The data section start

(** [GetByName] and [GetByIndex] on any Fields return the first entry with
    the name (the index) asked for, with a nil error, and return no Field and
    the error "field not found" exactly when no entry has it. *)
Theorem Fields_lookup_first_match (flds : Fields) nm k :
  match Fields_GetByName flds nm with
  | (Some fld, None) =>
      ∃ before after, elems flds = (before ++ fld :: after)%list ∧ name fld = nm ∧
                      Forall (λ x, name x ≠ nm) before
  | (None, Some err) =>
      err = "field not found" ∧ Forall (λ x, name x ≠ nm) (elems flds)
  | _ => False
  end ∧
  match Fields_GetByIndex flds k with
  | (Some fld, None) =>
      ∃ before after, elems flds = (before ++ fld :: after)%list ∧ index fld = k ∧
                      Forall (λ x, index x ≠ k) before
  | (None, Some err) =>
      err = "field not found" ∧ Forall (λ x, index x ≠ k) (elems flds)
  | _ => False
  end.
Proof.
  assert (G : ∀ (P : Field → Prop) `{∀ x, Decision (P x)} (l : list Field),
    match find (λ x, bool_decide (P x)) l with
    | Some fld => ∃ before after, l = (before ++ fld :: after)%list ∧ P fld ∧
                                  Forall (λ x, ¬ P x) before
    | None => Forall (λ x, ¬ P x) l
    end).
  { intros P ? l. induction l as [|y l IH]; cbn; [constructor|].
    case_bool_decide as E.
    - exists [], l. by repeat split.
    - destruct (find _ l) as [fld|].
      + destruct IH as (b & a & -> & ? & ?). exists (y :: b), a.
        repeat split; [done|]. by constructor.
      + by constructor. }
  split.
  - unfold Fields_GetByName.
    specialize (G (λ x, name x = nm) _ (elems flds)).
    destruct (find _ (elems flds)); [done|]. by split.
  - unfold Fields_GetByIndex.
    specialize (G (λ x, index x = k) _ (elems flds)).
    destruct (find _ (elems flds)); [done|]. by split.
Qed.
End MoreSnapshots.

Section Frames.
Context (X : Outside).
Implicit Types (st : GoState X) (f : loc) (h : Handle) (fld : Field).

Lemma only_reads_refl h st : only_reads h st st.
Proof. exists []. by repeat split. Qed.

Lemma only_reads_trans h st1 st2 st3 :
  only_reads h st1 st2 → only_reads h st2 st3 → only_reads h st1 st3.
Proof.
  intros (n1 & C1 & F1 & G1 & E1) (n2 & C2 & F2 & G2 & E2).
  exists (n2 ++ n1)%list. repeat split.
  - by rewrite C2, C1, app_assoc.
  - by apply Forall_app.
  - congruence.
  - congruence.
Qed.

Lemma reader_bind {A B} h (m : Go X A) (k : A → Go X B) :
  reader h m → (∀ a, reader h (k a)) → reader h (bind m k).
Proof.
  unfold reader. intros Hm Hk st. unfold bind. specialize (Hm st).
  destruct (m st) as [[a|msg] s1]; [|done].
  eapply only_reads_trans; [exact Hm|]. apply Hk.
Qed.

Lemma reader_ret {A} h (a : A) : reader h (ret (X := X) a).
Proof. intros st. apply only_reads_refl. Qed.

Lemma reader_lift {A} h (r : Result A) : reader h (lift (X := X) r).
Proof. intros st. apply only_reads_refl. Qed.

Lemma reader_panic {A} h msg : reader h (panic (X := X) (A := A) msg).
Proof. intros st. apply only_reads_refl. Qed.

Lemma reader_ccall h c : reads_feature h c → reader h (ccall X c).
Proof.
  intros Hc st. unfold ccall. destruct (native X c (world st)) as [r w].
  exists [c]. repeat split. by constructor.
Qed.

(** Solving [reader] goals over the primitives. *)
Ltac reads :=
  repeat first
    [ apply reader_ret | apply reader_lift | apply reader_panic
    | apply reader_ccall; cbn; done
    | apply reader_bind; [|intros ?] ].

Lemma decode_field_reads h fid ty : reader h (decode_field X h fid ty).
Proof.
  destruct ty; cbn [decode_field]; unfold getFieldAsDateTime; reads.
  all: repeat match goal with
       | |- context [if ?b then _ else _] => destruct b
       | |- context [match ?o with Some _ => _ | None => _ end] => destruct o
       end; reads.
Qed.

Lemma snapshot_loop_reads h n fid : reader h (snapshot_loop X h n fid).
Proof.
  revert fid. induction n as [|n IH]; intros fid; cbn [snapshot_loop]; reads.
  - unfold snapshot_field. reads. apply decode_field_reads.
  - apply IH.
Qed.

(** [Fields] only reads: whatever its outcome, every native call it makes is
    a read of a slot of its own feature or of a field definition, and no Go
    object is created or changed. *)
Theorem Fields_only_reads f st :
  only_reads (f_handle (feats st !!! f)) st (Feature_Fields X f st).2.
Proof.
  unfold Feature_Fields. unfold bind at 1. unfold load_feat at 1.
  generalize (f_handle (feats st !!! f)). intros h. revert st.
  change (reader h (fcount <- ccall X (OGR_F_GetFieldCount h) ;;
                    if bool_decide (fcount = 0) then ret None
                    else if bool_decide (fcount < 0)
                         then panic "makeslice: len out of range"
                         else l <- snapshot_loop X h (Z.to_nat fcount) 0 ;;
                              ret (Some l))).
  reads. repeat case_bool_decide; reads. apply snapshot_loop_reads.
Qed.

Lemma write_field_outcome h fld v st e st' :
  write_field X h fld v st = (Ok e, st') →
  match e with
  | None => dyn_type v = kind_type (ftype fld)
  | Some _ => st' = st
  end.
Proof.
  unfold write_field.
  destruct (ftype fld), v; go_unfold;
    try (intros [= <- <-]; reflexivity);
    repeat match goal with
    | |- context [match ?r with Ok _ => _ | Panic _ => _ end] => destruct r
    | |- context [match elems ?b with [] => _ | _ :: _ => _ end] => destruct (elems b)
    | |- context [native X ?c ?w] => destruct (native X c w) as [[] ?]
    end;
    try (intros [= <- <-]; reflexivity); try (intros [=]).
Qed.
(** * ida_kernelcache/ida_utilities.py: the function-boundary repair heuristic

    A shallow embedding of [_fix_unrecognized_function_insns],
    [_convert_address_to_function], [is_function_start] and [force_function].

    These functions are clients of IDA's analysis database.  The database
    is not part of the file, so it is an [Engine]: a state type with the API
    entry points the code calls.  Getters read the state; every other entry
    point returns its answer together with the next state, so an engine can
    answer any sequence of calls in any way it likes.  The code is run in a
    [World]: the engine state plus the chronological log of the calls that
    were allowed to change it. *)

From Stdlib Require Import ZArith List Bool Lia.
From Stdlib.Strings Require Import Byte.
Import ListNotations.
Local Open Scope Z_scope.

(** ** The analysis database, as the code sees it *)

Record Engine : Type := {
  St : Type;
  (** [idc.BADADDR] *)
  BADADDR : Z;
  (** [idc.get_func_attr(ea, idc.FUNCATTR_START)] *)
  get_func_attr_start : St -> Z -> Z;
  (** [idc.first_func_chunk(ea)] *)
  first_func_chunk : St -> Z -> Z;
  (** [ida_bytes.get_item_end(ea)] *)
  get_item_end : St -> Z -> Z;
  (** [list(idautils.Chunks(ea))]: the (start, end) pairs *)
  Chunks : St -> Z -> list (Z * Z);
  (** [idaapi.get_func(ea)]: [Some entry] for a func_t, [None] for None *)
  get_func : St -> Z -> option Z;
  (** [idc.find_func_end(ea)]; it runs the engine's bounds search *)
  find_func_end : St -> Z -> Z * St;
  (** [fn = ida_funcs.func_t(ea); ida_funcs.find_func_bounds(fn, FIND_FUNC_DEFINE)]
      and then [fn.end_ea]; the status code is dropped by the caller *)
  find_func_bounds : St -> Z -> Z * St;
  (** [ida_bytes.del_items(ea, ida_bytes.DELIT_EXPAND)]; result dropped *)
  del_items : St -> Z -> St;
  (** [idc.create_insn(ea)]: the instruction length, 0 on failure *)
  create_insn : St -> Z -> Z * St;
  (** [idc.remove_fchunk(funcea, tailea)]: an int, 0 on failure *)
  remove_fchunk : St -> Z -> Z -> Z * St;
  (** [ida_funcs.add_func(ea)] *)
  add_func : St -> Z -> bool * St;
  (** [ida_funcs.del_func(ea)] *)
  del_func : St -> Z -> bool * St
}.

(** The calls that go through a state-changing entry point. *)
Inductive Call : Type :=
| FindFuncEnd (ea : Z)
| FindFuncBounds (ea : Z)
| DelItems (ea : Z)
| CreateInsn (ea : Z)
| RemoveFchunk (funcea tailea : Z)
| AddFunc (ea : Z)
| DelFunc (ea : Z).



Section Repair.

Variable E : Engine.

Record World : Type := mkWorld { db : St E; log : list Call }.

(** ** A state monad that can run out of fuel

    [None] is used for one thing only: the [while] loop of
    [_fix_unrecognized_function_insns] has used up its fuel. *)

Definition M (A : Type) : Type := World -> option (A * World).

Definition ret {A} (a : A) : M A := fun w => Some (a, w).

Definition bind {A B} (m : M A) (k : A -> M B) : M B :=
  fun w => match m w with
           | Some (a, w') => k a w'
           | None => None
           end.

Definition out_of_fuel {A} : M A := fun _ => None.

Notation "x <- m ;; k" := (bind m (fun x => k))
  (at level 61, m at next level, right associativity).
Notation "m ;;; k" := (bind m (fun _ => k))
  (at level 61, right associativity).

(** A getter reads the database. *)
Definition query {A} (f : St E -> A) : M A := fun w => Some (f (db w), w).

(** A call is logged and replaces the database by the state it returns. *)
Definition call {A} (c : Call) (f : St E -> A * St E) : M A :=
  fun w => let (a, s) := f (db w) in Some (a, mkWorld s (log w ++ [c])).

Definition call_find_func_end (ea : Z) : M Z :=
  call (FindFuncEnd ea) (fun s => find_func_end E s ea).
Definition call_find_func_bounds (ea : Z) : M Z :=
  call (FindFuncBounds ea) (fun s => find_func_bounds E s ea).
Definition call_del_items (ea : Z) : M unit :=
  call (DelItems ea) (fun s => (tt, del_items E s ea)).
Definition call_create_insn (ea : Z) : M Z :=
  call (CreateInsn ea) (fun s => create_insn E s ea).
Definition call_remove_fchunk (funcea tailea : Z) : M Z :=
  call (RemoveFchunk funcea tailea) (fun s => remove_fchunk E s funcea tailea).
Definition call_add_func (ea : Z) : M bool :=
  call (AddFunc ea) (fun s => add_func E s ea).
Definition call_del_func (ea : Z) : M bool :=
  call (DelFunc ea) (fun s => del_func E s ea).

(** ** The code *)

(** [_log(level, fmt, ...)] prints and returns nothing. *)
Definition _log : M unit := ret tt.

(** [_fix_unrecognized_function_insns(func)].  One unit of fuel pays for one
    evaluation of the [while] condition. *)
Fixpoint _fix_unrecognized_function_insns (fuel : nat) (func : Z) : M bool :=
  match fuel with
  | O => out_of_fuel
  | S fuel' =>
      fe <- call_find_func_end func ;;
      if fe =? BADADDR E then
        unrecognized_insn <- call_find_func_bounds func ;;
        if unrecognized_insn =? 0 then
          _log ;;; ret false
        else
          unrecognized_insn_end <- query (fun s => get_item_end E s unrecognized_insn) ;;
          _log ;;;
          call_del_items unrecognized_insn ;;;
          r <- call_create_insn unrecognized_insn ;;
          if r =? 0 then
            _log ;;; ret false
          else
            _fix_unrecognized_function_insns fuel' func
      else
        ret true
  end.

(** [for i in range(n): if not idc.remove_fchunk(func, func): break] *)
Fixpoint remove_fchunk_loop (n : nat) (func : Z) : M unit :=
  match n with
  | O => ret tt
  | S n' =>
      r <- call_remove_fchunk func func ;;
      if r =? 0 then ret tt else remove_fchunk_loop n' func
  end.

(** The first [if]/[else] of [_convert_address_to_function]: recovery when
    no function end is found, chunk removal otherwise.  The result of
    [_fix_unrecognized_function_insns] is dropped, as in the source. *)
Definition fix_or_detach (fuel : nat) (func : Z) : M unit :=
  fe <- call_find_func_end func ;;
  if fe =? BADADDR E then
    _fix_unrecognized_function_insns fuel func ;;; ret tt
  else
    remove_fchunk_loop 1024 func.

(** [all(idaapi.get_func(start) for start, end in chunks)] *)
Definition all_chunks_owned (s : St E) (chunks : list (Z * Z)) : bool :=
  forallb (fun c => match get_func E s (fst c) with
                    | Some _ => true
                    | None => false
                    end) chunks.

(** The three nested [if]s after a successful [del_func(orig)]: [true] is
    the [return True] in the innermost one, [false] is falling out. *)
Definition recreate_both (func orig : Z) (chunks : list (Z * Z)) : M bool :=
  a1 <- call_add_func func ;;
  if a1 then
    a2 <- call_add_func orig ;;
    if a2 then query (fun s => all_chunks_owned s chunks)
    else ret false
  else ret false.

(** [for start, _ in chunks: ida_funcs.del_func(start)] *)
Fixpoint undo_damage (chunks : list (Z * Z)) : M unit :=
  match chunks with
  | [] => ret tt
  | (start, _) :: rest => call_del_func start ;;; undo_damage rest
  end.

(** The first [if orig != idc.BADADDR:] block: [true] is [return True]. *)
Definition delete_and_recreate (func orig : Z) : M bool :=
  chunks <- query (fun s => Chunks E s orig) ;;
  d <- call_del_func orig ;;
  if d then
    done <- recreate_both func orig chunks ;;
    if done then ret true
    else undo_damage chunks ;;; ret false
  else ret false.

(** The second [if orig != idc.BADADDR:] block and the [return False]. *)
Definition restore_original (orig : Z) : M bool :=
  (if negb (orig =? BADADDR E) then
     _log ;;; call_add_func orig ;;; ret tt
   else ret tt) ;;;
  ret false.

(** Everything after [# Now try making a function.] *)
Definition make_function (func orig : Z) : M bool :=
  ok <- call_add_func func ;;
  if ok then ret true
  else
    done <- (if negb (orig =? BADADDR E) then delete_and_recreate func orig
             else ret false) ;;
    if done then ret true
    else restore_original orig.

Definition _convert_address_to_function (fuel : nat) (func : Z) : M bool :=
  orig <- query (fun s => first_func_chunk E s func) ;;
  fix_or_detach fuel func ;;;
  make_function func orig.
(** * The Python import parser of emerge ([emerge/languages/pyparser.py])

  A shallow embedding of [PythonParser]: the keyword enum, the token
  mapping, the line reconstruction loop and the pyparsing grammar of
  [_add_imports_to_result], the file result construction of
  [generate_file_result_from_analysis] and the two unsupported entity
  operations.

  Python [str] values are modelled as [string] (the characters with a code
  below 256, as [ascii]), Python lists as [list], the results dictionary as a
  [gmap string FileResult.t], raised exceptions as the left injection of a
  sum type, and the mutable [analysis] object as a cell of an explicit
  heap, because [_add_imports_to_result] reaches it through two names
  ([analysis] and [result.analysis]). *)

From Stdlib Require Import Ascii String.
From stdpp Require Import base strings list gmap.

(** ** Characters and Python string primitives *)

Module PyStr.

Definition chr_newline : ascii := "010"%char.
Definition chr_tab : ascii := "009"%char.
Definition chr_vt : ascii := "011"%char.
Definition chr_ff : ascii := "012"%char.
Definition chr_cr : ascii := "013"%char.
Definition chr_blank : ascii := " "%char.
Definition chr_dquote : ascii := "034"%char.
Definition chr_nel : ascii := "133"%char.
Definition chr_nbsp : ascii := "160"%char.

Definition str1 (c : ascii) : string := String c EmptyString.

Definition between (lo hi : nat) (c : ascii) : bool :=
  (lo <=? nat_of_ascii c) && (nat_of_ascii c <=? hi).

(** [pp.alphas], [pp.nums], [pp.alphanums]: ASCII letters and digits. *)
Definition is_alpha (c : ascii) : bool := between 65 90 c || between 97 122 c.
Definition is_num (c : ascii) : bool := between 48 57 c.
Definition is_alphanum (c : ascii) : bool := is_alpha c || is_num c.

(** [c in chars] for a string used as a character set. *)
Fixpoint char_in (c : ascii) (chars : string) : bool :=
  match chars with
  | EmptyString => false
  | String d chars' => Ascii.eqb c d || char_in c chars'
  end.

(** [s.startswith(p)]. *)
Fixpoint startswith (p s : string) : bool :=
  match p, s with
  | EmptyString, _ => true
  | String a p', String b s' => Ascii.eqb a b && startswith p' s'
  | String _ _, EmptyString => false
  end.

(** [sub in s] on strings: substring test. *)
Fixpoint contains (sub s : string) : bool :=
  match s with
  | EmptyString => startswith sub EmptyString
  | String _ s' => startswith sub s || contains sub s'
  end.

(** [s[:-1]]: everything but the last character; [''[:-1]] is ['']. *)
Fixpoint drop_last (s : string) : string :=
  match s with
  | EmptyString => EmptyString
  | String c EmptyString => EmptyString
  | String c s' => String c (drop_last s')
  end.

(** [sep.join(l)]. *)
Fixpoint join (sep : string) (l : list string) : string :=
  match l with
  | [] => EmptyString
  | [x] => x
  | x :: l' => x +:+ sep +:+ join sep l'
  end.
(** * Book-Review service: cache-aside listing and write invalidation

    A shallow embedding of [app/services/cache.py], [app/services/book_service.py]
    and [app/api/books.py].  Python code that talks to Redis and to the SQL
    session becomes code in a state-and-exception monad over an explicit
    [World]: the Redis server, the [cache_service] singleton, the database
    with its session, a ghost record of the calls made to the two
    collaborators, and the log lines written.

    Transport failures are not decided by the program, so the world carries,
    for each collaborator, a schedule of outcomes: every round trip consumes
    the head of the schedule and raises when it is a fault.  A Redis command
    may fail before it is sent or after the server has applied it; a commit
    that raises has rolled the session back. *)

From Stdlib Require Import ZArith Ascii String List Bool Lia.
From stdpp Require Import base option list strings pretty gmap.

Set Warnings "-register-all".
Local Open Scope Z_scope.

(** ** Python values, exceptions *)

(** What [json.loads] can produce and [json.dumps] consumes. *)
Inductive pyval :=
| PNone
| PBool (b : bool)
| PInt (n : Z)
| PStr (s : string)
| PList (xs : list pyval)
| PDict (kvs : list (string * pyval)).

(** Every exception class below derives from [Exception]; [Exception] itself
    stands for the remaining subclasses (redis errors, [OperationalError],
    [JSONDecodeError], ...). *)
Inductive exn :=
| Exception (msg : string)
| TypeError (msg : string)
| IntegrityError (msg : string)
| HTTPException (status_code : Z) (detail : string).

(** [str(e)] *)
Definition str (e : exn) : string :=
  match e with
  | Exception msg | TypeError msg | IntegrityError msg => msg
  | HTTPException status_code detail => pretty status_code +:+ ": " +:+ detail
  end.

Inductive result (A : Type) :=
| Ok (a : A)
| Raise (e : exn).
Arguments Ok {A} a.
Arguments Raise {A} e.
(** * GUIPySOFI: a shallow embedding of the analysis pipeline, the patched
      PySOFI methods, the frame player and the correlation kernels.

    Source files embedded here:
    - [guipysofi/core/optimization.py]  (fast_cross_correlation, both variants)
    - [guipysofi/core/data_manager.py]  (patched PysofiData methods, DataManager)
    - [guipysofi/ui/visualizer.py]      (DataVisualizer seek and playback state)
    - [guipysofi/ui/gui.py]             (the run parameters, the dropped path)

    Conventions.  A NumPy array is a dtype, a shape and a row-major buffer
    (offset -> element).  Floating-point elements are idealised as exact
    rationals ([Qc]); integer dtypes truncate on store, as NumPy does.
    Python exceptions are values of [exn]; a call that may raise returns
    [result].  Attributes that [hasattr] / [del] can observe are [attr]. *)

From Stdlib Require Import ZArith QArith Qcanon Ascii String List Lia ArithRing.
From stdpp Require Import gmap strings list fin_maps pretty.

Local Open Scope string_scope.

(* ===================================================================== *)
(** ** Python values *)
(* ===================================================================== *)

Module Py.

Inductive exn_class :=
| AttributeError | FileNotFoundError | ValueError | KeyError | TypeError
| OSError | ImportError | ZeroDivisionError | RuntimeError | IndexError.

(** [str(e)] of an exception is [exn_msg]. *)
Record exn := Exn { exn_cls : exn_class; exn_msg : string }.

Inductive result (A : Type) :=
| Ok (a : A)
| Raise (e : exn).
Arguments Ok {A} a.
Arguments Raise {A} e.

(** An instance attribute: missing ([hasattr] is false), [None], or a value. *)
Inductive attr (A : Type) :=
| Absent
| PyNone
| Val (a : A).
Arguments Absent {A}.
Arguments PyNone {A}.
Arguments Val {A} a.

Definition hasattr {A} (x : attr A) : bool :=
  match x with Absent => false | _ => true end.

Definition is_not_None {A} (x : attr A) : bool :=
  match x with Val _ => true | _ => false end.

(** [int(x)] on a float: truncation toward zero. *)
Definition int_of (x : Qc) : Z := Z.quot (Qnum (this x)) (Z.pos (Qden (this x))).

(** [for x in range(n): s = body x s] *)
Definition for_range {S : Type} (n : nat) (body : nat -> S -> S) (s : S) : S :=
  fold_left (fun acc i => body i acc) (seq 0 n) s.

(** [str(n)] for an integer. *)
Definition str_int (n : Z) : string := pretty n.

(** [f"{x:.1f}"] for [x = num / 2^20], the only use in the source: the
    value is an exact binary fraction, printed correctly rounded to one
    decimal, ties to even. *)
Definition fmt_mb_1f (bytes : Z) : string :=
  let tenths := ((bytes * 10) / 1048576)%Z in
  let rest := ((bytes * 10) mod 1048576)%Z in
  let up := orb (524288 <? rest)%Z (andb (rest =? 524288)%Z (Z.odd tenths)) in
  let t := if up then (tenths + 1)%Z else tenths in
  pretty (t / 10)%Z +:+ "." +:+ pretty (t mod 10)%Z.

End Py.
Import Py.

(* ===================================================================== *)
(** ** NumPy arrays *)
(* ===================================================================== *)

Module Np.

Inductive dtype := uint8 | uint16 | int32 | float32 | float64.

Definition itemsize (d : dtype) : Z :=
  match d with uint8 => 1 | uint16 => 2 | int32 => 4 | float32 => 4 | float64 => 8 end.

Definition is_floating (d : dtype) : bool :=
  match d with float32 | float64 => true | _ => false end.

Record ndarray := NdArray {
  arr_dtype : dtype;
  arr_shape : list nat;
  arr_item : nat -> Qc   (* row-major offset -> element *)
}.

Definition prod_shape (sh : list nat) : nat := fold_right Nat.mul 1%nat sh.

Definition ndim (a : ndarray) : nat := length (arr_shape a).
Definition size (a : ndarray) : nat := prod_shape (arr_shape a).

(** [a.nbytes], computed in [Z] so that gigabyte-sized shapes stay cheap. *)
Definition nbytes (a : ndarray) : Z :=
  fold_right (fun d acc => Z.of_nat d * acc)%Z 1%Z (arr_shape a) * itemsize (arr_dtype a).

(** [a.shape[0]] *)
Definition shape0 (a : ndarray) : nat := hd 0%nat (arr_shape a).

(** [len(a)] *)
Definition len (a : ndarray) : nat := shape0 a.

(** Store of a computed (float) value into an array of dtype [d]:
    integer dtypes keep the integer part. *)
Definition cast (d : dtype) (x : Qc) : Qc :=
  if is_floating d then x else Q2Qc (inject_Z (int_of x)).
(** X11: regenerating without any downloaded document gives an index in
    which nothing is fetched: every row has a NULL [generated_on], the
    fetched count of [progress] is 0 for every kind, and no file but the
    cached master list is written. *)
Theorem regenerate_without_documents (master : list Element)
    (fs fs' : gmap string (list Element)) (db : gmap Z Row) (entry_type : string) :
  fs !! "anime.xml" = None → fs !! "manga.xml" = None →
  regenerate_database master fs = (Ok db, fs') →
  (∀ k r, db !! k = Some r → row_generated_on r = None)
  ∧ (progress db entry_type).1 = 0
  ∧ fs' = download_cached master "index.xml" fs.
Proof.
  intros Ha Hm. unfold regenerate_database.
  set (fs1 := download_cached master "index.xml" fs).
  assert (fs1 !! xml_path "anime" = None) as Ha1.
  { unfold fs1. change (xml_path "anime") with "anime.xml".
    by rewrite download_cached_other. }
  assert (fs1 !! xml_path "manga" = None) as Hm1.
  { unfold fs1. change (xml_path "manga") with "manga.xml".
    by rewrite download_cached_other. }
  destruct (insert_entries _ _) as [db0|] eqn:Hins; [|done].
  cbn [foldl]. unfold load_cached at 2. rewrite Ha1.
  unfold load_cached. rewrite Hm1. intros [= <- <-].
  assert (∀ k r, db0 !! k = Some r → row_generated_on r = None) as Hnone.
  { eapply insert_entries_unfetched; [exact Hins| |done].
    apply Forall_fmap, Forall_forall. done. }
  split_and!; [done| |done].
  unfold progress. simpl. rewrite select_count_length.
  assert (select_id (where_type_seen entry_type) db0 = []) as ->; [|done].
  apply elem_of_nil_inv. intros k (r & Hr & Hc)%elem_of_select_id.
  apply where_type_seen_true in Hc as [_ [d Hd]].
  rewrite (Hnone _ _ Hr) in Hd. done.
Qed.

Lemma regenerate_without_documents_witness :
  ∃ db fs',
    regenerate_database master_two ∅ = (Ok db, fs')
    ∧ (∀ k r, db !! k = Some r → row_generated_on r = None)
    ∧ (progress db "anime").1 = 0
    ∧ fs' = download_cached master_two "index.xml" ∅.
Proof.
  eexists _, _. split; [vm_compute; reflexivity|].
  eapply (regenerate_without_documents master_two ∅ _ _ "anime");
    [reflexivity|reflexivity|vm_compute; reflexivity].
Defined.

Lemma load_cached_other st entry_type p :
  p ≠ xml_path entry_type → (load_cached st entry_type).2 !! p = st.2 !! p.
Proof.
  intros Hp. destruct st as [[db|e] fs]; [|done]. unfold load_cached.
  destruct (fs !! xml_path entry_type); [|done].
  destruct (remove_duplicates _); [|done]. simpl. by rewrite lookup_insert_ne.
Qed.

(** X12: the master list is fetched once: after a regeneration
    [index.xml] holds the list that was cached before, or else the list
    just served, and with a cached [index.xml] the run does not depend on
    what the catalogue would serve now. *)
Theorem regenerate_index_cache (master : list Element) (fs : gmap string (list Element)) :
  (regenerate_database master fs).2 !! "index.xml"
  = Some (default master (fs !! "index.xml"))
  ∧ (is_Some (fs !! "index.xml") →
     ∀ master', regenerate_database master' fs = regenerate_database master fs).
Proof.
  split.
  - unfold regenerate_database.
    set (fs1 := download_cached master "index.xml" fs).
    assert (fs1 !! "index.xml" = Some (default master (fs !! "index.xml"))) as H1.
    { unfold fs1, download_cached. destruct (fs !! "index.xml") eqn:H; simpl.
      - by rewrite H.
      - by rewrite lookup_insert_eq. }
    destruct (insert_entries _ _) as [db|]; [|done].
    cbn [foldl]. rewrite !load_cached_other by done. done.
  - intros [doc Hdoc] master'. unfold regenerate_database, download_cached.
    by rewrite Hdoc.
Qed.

The data section end

• _Exercise aim_: All lines above from the line with "- destruct (find _ l) as [fld|]." through the line with "exists (n2 ++ n1)%list. repeat split.", both included, are to be set down exactly, with nothing else.

• _Answer to this problem_:
    - destruct (find _ l) as [fld|].
      + destruct IH as (b & a & -> & ? & ?). exists (y :: b), a.
        repeat split; [done|]. by constructor.
      + by constructor. }
  split.
  - unfold Fields_GetByName.
    specialize (G (λ x, name x = nm) _ (elems flds)).
    destruct (find _ (elems flds)); [done|]. by split.
  - unfold Fields_GetByIndex.
    specialize (G (λ x, index x = k) _ (elems flds)).
    destruct (find _ (elems flds)); [done|]. by split.
Qed.
End MoreSnapshots.

Section Frames.
Context (X : Outside).
Implicit Types (st : GoState X) (f : loc) (h : Handle) (fld : Field).

Lemma only_reads_refl h st : only_reads h st st.
Proof. exists []. by repeat split. Qed.

Lemma only_reads_trans h st1 st2 st3 :
  only_reads h st1 st2 → only_reads h st2 st3 → only_reads h st1 st3.
Proof.
  intros (n1 & C1 & F1 & G1 & E1) (n2 & C2 & F2 & G2 & E2).
  exists (n2 ++ n1)%list. repeat split.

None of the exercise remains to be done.